Dans le plus bel esprit des régates qui opposaient au début du siècle
cancalais et granvillais, les deux bisquines, bateaux de pêche de la
Baie du Mont Saint Michel, La Cancalaise et la Granvillaise, se sont
affrontées en régate dimanche 6 mai entre Granville et Chausey, dans le
cadre des Escadres de mai, petit rassemblement de vieux gréements à
Granville.
Imaginez un trois-mats aux lignes fines, coque de 18 mètres de long et
4m75 au plus large, à l'étrave presque droite et longue voute à
l'arrière, silhouette prolongée vers l'avant d'un bout-dehors de 10
mètres et vers l'arrière d'une queue de malet de 4 mètres. Pas de winch,
pas de taquet coinceur ni d'enrouleur de voile, toutes les manoeuvres se
font à la force des bras...Et des bras, il en faut pour manoeuvrer une
bisquine sous voile, véritable cathédrale de toile. De l'avant vers
l'arrière : un foc amuré au bout du bout-dehors, une misaine, une
grand-voile (taillevent à Granville), un tape-cul, voiles carrées au
tiers, enverguées, sans bome, amurés au pied de mats. Quand le vent est
favorable, un deuxième étage de voiles est hissé : petit hunier, grand
hunier, hunier de tape-cul. Et les jours de régates, on réhausse encore
les mats, qui culminent alors à plus de 22m, permettant de hisser petits
et grands rikikis (perroquets à Cancale), le secret d'une régate
réussie...On arrive ainsi à une voilure impressionnante de puissance de
plus de 330 m2 (voir
http://perso.wanadoo.fr/turbert-granvillaise/fp-voilure.html). Pas
d'étais ni de hauban fixe pour le gréement, simplement des bastaques
réglables, et les mâts, dans la bonne brise, peuvent plier de façon
impressionnante.
Bien que soeurs, la blanche Granvillaise et la noire Cancalaise ne sont
pas jumelles. De longueur équivalente, leurs coques n'ont pas le même
profil (vu en coupe, le profil de coque de la Cancalaise est plus creux
et celle de la Granvillaise presque droite) et la Cancalaise est plus
légère (45 tonnes contre 55). Et les cancalais sont de redoutables
marins qui connaissent par coeur leur bateau. La Cancalaise est en
théorie avantagée dans le petit temps et sur les bords de près, alors
que la Granvillaise donne le meilleur d'elle-même par temps forcissant
et au portant. Inutile de dire que les équipages surveillent la météo :
15-20 nœuds de vent de NE annoncés, mer peu agitée, bref les conditions
idéales pour une belle régate (à part la température quasi-hivernale et
un soleil boudeur). Les équipages sont à pied d'oeuvre au petit matin :
14 personnes qui se répartissent sur les différentes voiles : 4
personnes pour régler le foc, 3 pour la misaine (dont moi), 5 au
taillevent, un barreur et un tacticien. Ces bras seront loin d'être de
trop quand il s'agira de hisser les voiles, et de border les écoutes
sous le vent, beaux bouts en chanvre de plus d'un cm de diamètre, qui
arrachent la peau quand ils sont gorgés d'eau salée.

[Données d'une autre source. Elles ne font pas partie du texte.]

(* ===== verification/FsInode.v ===== *)
(** * Inodes on disk: [iupdate], [ilock], [ialloc]

    [inode_at x V i] is inode [i] as the inode blocks hold it.  [iupdate] stores
    an in-memory inode there and leaves every other inode alone; [ilock] of an
    entry that is not valid reads it back. *)

From S2P Require Import Prelude Machine CString Bio Cache Log Txn Fs FsBlocks.

(** Equality of on-disk inodes: their fields and the 13 addresses. *)
Definition din_eq (x y : dinode) : Prop :=
  itype x = itype y ∧ major x = major y ∧ minor x = minor y ∧ nlink x = nlink y ∧
  isize x = isize y ∧ ∀ i, 0 ≤ i ≤ NDIRECT → addrs x i = addrs y i.

(** The fields have the width of their C types. *)
Record din_ok (x : dinode) : Prop := {
  do_type : - 2 ^ 15 ≤ itype x < 2 ^ 15;
  do_major : - 2 ^ 15 ≤ major x < 2 ^ 15;
  do_minor : - 2 ^ 15 ≤ minor x < 2 ^ 15;
  do_nlink : - 2 ^ 15 ≤ nlink x < 2 ^ 15;
  do_size : 0 ≤ isize x < 2 ^ 32;
  do_addrs i : 0 ≤ i ≤ NDIRECT → 0 ≤ addrs x i < 2 ^ 32
}.

Definition inode_at (x : superblock) (V : Z → block) (i : Z) : dinode :=
  decode_dinode (V (IBLOCK i x)) (dinode_off i).

(** * Lemmas *)

#[export] Instance din_eq_equivalence : Equivalence din_eq.
Proof.
  unfold din_eq. split.
  - intros x. naive_solver.
  - intros x y (?&?&?&?&?&Ha). split_and!; try done. intros i Hi. by rewrite Ha.
  - intros x y z (?&?&?&?&?&Ha) (?&?&?&?&?&Hb). split_and!; try congruence.
    intros i Hi. by rewrite Ha, Hb.
Qed.

(** ** The codec *)

Lemma load16_ne m a v b : b + 2 ≤ a ∨ a + 2 ≤ b → load16 (store16 m a v) b = load16 m b.
Proof. intros Hab. apply (loadn_storen_ne 2 2). lia. Qed.

Lemma load16_store32_ne m a v b : b + 2 ≤ a ∨ a + 4 ≤ b → load16 (store32 m a v) b = load16 m b.
Proof. intros Hab. apply (loadn_storen_ne 2 4). lia. Qed.

Lemma load32_store16_ne m a v b : b + 4 ≤ a ∨ a + 2 ≤ b → load32 (store16 m a v) b = load32 m b.
Proof. intros Hab. apply (loadn_storen_ne 4 2). lia. Qed.

Lemma load8_store16_ne m a v y : ¬ (a ≤ y < a + 2) → load8 (store16 m a v) y = load8 m y.
Proof. intros Hy. apply (load8_storen 2). lia. Qed.

Lemma load8_store32_ne m a v y : ¬ (a ≤ y < a + 4) → load8 (store32 m a v) y = load8 m y.
Proof. intros Hy. apply (load8_storen 4). lia. Qed.

Lemma s16_small z : - 2 ^ 15 ≤ z < 2 ^ 15 → s16 z = z.
Proof. intros. by apply sext_small. Qed.

Lemma s16_u16 z : s16 (u16 z) = s16 z.
Proof. unfold s16, sext, u16. f_equal. by rewrite Zplus_mod_idemp_l. Qed.

Section addr_loop.
Context (g : Z → Z) (a : Z).

Definition addr_stores (d : block) (l : list Z) : block :=
  foldl (λ d i, store32 d (a + 12 + 4 * i) (g i)) d l.

Lemma addr_stores_at d l j :
  load32 (addr_stores d l) (a + 12 + 4 * j) =
  if decide (j ∈ l) then u32 (g j) else load32 d (a + 12 + 4 * j).
Proof.
  revert d. induction l as [|i l IH]; intros d; simpl; [done|].
  change (foldl _ ?d l) with (addr_stores d l). rewrite IH.
  destruct (decide (j = i)) as [->|Hne].
  - rewrite load32_store32. rewrite (decide_True (P := i ∈ i :: l)) by set_solver. by case_decide.
  - rewrite load32_store32_ne by lia. by rewrite (decide_ext (j ∈ l) (j ∈ i :: l)) by set_solver.
Qed.

Lemma addr_stores_8 d l y :
  (∀ i, i ∈ l → ¬ (a + 12 + 4 * i ≤ y < a + 12 + 4 * i + 4)) →
  load8 (addr_stores d l) y = load8 d y.
Proof.
  revert d. induction l as [|i l IH]; intros d Hl; simpl; [done|].
  change (foldl _ ?d l) with (addr_stores d l). rewrite IH by set_solver.
  apply load8_store32_ne. apply Hl. set_solver.
Qed.
End addr_loop.

Lemma encode_dinode_8 d a x y : ¬ (a ≤ y < a + DINODE_SIZE) → load8 (encode_dinode d a x) y = load8 d y.
Proof.
  unfold DINODE_SIZE. intros Hy. unfold encode_dinode.
  change (foldl _ ?d _) with (addr_stores (addrs x) a d (seqZ 0 (NDIRECT + 1))).
  rewrite addr_stores_8.
  - by rewrite load8_store32_ne, !load8_store16_ne by lia.
  - intros i Hi%elem_of_seqZ. unfold NDIRECT in *. lia.
Qed.

Lemma decode_encode_dinode d a x : din_ok x → din_eq (decode_dinode (encode_dinode d a x) a) x.
Proof.
  intros [Ht Hma Hmi Hn Hs Ha].
  set (d0 := store32 (store16 (store16 (store16 (store16 d a (itype x)) (a + 2) (major x))
       (a + 4) (minor x)) (a + 6) (nlink x)) (a + 8) (isize x)).
  assert (∀ y n, a ≤ y → y + Z.of_nat n ≤ a + 12 →
    loadn n (encode_dinode d a x) y = loadn n d0 y) as Hlow.
  { intros y n Hy Hyn. apply loadn_ext. intros z Hz. unfold encode_dinode.
    change (foldl _ ?d _) with (addr_stores (addrs x) a d (seqZ 0 (NDIRECT + 1))).
    rewrite addr_stores_8; [done|]. intros i Hi%elem_of_seqZ. lia. }
  unfold decode_dinode. unfold din_eq. cbn [itype major minor nlink isize addrs].
  Transparent load16 load32. unfold load16, load32. Opaque load16 load32.
  rewrite !Hlow by lia. change (loadn 2) with load16. change (loadn 4) with load32.
  split_and!.
  - unfold d0. rewrite load16_store32_ne, !load16_ne by lia. rewrite load16_store16, s16_u16. by apply s16_small.
  - unfold d0. rewrite load16_store32_ne, !load16_ne by lia. rewrite load16_store16, s16_u16. by apply s16_small.
  - unfold d0. rewrite load16_store32_ne, !load16_ne by lia. rewrite load16_store16, s16_u16. by apply s16_small.
  - unfold d0. rewrite load16_store32_ne by lia. rewrite load16_store16, s16_u16. by apply s16_small.
  - unfold d0. rewrite load32_store32. by apply u32_small.
  - intros i Hi. unfold encode_dinode.
    change (foldl _ ?d _) with (addr_stores (addrs x) a d (seqZ 0 (NDIRECT + 1))).
    rewrite addr_stores_at, decide_True by (rewrite elem_of_seqZ; lia). apply u32_small. auto.
Qed.

Lemma decode_dinode_ext d d' a :
  (∀ y, a ≤ y < a + DINODE_SIZE → load8 d y = load8 d' y) → din_eq (decode_dinode d a) (decode_dinode d' a).
Proof.
  unfold DINODE_SIZE. intros Hd. unfold decode_dinode, din_eq. cbn [itype major minor nlink isize addrs].
  assert (∀ b, a ≤ b → b + 2 ≤ a + 64 → load16 d b = load16 d' b) as H16.
  { intros b Hb Hb'. apply load16_ext. intros y Hy. apply Hd. lia. }
  assert (∀ b, a ≤ b → b + 4 ≤ a + 64 → load32 d b = load32 d' b) as H32.
  { intros b Hb Hb'. apply load32_ext. intros y Hy. apply Hd. lia. }
  rewrite !H16, H32 by lia. split_and!; try done. intros i Hi. unfold NDIRECT in Hi. apply H32; lia.
Qed.

(** ** Inode blocks *)

Lemma IBLOCK_eq x i : sb_ok x → 0 ≤ i < sb_ninodes x →
  IBLOCK i x = i / IPB + sb_inodestart x ∧ sb_inodestart x ≤ IBLOCK i x < sb_bmapstart x.
Proof.
  intros Hx Hi. pose proof (data_start_pos x Hx). destruct Hx as [Hs Hn Hst Ho Hd].
  assert (0 ≤ i / IPB ≤ (sb_ninodes x - 1) / IPB).
  { split; [apply Z.div_pos; [lia|done]|apply Z.div_le_mono; [done|lia]]. }
  assert (0 ≤ (sb_size x - 1) / BPB) by (apply Z.div_pos; [lia|done]).
  unfold IBLOCK, data_start in *. rewrite u32_small by lia. lia.
Qed.

Lemma dinode_off_range i : 0 ≤ dinode_off i ∧ dinode_off i + DINODE_SIZE ≤ BSIZE.
Proof. unfold dinode_off, IPB, DINODE_SIZE, BSIZE. change (1024 / 64) with 16. dlia. Qed.

Lemma dinode_off_disjoint x i j :
  sb_ok x → 0 ≤ i < sb_ninodes x → 0 ≤ j < sb_ninodes x → i ≠ j → IBLOCK i x = IBLOCK j x →
  dinode_off i + DINODE_SIZE ≤ dinode_off j ∨ dinode_off j + DINODE_SIZE ≤ dinode_off i.
Proof.
  intros Hx Hi Hj Hne. destruct (IBLOCK_eq x i Hx Hi) as [-> _]. destruct (IBLOCK_eq x j Hx Hj) as [-> _].
  unfold dinode_off, IPB, DINODE_SIZE, BSIZE. change (1024 / 64) with 16. dlia.
Qed.

(** What storing the inode [di] as inode [i] does to the blocks. *)
Record inode_post (x : superblock) (V : Z → block) (i : Z) (di : dinode) (V' : Z → block) : Prop := {
  ip_self : din_eq (inode_at x V' i) di;
  ip_inodes j : 0 ≤ j < sb_ninodes x → j ≠ i → din_eq (inode_at x V' j) (inode_at x V j);
  ip_other n : n ≠ IBLOCK i x → V' n = V n
}.

Lemma inode_post_intro x V i di d' :
  sb_ok x → 0 ≤ i < sb_ninodes x →
  (∀ y, ¬ (dinode_off i ≤ y < dinode_off i + DINODE_SIZE) → load8 d' y = load8 (V (IBLOCK i x)) y) →
  din_eq (decode_dinode d' (dinode_off i)) di →
  inode_post x V i di (fset V (IBLOCK i x) d').
Proof.
  intros Hx Hi Ho Hd. split.
  - unfold inode_at. by rewrite fset_eq.
  - intros j Hj Hne. unfold inode_at. destruct (decide (IBLOCK j x = IBLOCK i x)) as [E|E].
    + rewrite E, fset_eq. apply decode_dinode_ext. intros y Hy. apply Ho.
      destruct (dinode_off_disjoint x i j); try done; lia.
    + rewrite fset_ne by done. done.
  - intros n Hn. by rewrite fset_ne.
Qed.

Section inodes.
Context {S : Type} `{BlockStore S}.
Context (x : superblock) (Hx : sb_ok x) (Hlog : loggable x).

(** No inode or bitmap block is held. *)
Definition held_data (Hd : gmap Z Z) : Prop := ∀ n, n ∈ dom Hd → data_start x ≤ n.

Lemma IBLOCK_ok i : 0 ≤ i < sb_ninodes x →
  0 ≤ IBLOCK i x < 2 ^ 31 ∧ bs_home (IBLOCK i x) ∧ IBLOCK i x < data_start x.
Proof.
  intros Hi. destruct (IBLOCK_eq x i Hx Hi) as [_ Hr].
  pose proof (so_istart _ Hx). pose proof (so_data _ Hx). pose proof (so_size _ Hx).
  assert (0 ≤ (sb_size x - 1) / BPB) by (apply Z.div_pos; [lia|done]).
  unfold data_start in *. split_and!; [lia|lia|apply Hlog; lia|lia].
Qed.

Lemma iblock_not_held Hd i : held_data Hd → 0 ≤ i < sb_ninodes x → IBLOCK i x ∉ dom Hd.
Proof. intros Hh Hi Hin. apply Hh in Hin. destruct (IBLOCK_ok i Hi) as (_ & _ & ?). lia. Qed.

Lemma wp_iupdate V L Hd D s ip (Q : unit → fsys S → Prop) :
  sb s = x → bs_inv V L Hd D (blk s) → held_data Hd → room L Hd 1 →
  i_dev (icache s ip) = ROOTDEV → 0 ≤ inum (icache s ip) < sb_ninodes x → din_ok (din (icache s ip)) →
  (∀ V' s', inode_post x V (inum (icache s ip)) (din (icache s ip)) V' →
     bs_inv V' (log_add L (IBLOCK (inum (icache s ip)) x)) Hd D s' → Q tt (set_blk s' s)) →
  wp (iupdate ip) Q s.
Proof.
  intros Es Hinv Hh Hr Hdev Hi Hok HQ. unfold iupdate, geti. wp_run. rewrite Es, Hdev.
  set (i := inum (icache s ip)) in *. destruct (IBLOCK_ok i Hi) as (Hrg & Hho & _).
  pose proof (iblock_not_held Hd i Hh Hi) as Hnd.
  eapply wp_bread_blk; [done|done|done|by apply (room_le _ _ 1); [|lia]|]. intros bp s1 Hs1.
  wp_step. eapply (wp_get_blk _ _ _ _ _ (IBLOCK i x)); [done|by rewrite lookup_insert_eq|].
  eapply wp_modify_blk; [done|by apply not_elem_of_dom|by apply (notin_dirty _ _ _ _ _ _ Hinv Hnd)|done|done|].
  intros s2 Hs2. eapply (HQ _ s2); [|exact Hs2]. apply inode_post_intro; [done|done| |].
  - intros y Hy. by apply encode_dinode_8.
  - by apply decode_encode_dinode.
Qed.

(** The entry [ip] after [ilock]. *)
Definition locked_entry (pid : Z) (di : dinode) (e : inode) : inode :=
  Inode (i_dev e) (inum e) (ref e) true pid true di.

Lemma wp_ilock V L Hd D s ip (Q : unit → fsys S → Prop) :
  sb s = x → bs_inv V L Hd D (blk s) → held_data Hd → room L Hd 0 →
  ip ≠ NULL → 1 ≤ ref (icache s ip) → i_locked (icache s ip) = false →
  i_dev (icache s ip) = ROOTDEV → 0 ≤ inum (icache s ip) < sb_ninodes x →
  (i_valid (icache s ip) = false → itype (inode_at x V (inum (icache s ip))) ≠ 0) →
  (∀ s' di ic, bs_inv V L Hd D s' →
     di = (if i_valid (icache s ip) then din (icache s ip) else inode_at x V (inum (icache s ip))) →
     (∀ j, ic j = if j =? ip then locked_entry (f_pid s) di (icache s ip) else icache s j) →
     Q tt (Fsys s' ic (sb s) (f_pid s) (cwd s) (f_woken s))) →
  wp (ilock ip) Q s.
Proof.
  intros Es Hinv Hh Hr Hip Href Hul Hdev Hi Hty HQ. unfold ilock, geti. wp_run.
  destruct (Z.eqb_spec ip NULL); [done|]. destruct (Z.ltb_spec (ref (icache s ip)) 1); [lia|]. simpl.
  unfold acquiresleep_inode, geti, updi. wp_run. rewrite Hul. wp_run. simpl. rewrite !fset_eq. simpl.
  set (i := inum (icache s ip)) in *.
  destruct (i_valid (icache s ip)) eqn:Ev.
  - wp_run. apply (HQ (blk s) (din (icache s ip))); [done|done|]. intros j. unfold fset.
    destruct (Z.eqb_spec j ip) as [->|]; [|done]. unfold set_ilock, locked_entry. by rewrite Ev.
  - wp_run. rewrite Es, Hdev. destruct (IBLOCK_ok i Hi) as (Hrg & Hho & _).
    pose proof (iblock_not_held Hd i Hh Hi) as Hnd.
    eapply wp_bread_blk; [done|done|done|done|]. intros bp s1 Hs1.
    wp_step. eapply (wp_get_blk _ _ _ _ _ (IBLOCK i x)); [done|by rewrite lookup_insert_eq|].
    wp_run. simpl. eapply wp_release_blk; [exact Hs1|by apply not_elem_of_dom|
      by apply (notin_dirty _ _ _ _ _ _ Hinv Hnd)|].
    intros s2 Hs2. wp_run. simpl. rewrite !fset_eq. simpl.
    destruct (Z.eqb_spec (s16 (load16 (V (IBLOCK i x)) (dinode_off i))) 0) as [E0|_].
    { by destruct (Hty eq_refl). }
    wp_run. rewrite Es in HQ. apply (HQ s2 (inode_at x V i)); [done|done|]. intros j. unfold fset.
    by destruct (Z.eqb_spec j ip) as [->|].
Qed.

End inodes.

(** * Claims *)

(** An inode written by [iupdate] is read back by [ilock]. [iupdate]
    terminates and changes one slot of one inode block: the inode there has the
    fields of the in-memory inode, and every other inode and block is
    unchanged. Afterwards [ilock] of any unlocked cache entry for that inode
    that is not valid terminates and fills it with these fields. *)
Theorem iupdate_ilock_roundtrip {T} `{BlockStore T} x V L Hd D s ip :
  sb_ok x → loggable x → sb s = x → bs_inv V L Hd D (blk s) → held_data x Hd → room L Hd 1 →
  i_dev (icache s ip) = ROOTDEV → 0 ≤ inum (icache s ip) < sb_ninodes x →
  din_ok (din (icache s ip)) → itype (din (icache s ip)) ≠ 0 →
  ∃ V' s', iupdate ip s = Ret tt (set_blk s' s) ∧
    inode_post x V (inum (icache s ip)) (din (icache s ip)) V' ∧
    ∀ jp s2, blk s2 = s' → sb s2 = x → jp ≠ NULL → 1 ≤ ref (icache s2 jp) →
      i_locked (icache s2 jp) = false → i_valid (icache s2 jp) = false →
      i_dev (icache s2 jp) = ROOTDEV → inum (icache s2 jp) = inum (icache s ip) →
      ∃ s3, ilock jp s2 = Ret tt s3 ∧ din_eq (din (icache s3 jp)) (din (icache s ip)) ∧
        i_locked (icache s3 jp) = true ∧ i_pid (icache s3 jp) = f_pid s2.
Proof.
  intros Hx Hlog Es Hinv Hh Hr Hdev Hi Hok Hty.
  set (i := inum (icache s ip)) in *.
  assert (wp (iupdate ip) (λ _ s1, ∃ V' s', s1 = set_blk s' s ∧
    inode_post x V i (din (icache s ip)) V' ∧
    bs_inv V' (log_add L (IBLOCK i x)) Hd D s') s) as Hwp.
  { eapply wp_iupdate; try done. intros V' s' Hp Hs'. by exists V', s'. }
  apply wp_inv in Hwp as ([] & s1 & E & V' & s' & -> & Hp & Hs').
  exists V', s'. split; [exact E|]. split; [done|]. clear E.
  intros jp s2 Eb2 Es2 Hjp Href Hul Hval Hdev2 Hin2.
  assert (wp (ilock jp) (λ _ s3, din_eq (din (icache s3 jp)) (din (icache s ip)) ∧
    i_locked (icache s3 jp) = true ∧ i_pid (icache s3 jp) = f_pid s2) s2) as Hwp.
  { eapply (wp_ilock x Hx Hlog V' (log_add L (IBLOCK i x)) Hd D); rewrite ?Eb2, ?Hin2; try done.
    - apply (room_log_add _ _ _ 0). done.
    - intros _. destruct (ip_self _ _ _ _ _ Hp) as [-> _]. done.
    - rewrite Hval. intros s3 di ic Hs3 -> Hic. simpl. rewrite Hic, Z.eqb_refl. simpl.
      split; [apply (ip_self _ _ _ _ _ Hp)|done]. }
  apply wp_inv in Hwp as ([] & s3 & E & ?). exists s3. split; [exact E|done].
Qed.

Les bateaux sortent du port de commerce et les voiles sont hissées
devant le port de Granville. Comme le vent souffle, on s'arrête aux
huniers. Les bisquines sous voiles évoluent au milieu des autres vieux
gréements : le Lys Noir, le Courrier des Iles, le Charles-Marie, Fleur
de Mai et la Sainte-Jeanne. C'est l'occasion de vérifier la cohérence de
l'équipage en testant quelques manœuvres : tout est en place. Le premier
départ est annulé à 1 minute, pour cause de panne de réveil des
journalistes de France 3…Et c'est reparti pour la procédure : 10
minutes, 5 minutes, il faut prendre une place favorable près de la ligne
au milieu des autres bateaux plus ou moins manoeuvrants. Pas facile, et
la Cancalaise, génée par Fleur de Mai, grille le départ de quelques
secondes. Ils en sont donc quittes pour refaire un tour, et la
Granvillaise en profite pour faire route, avec une avance de 4 minutes.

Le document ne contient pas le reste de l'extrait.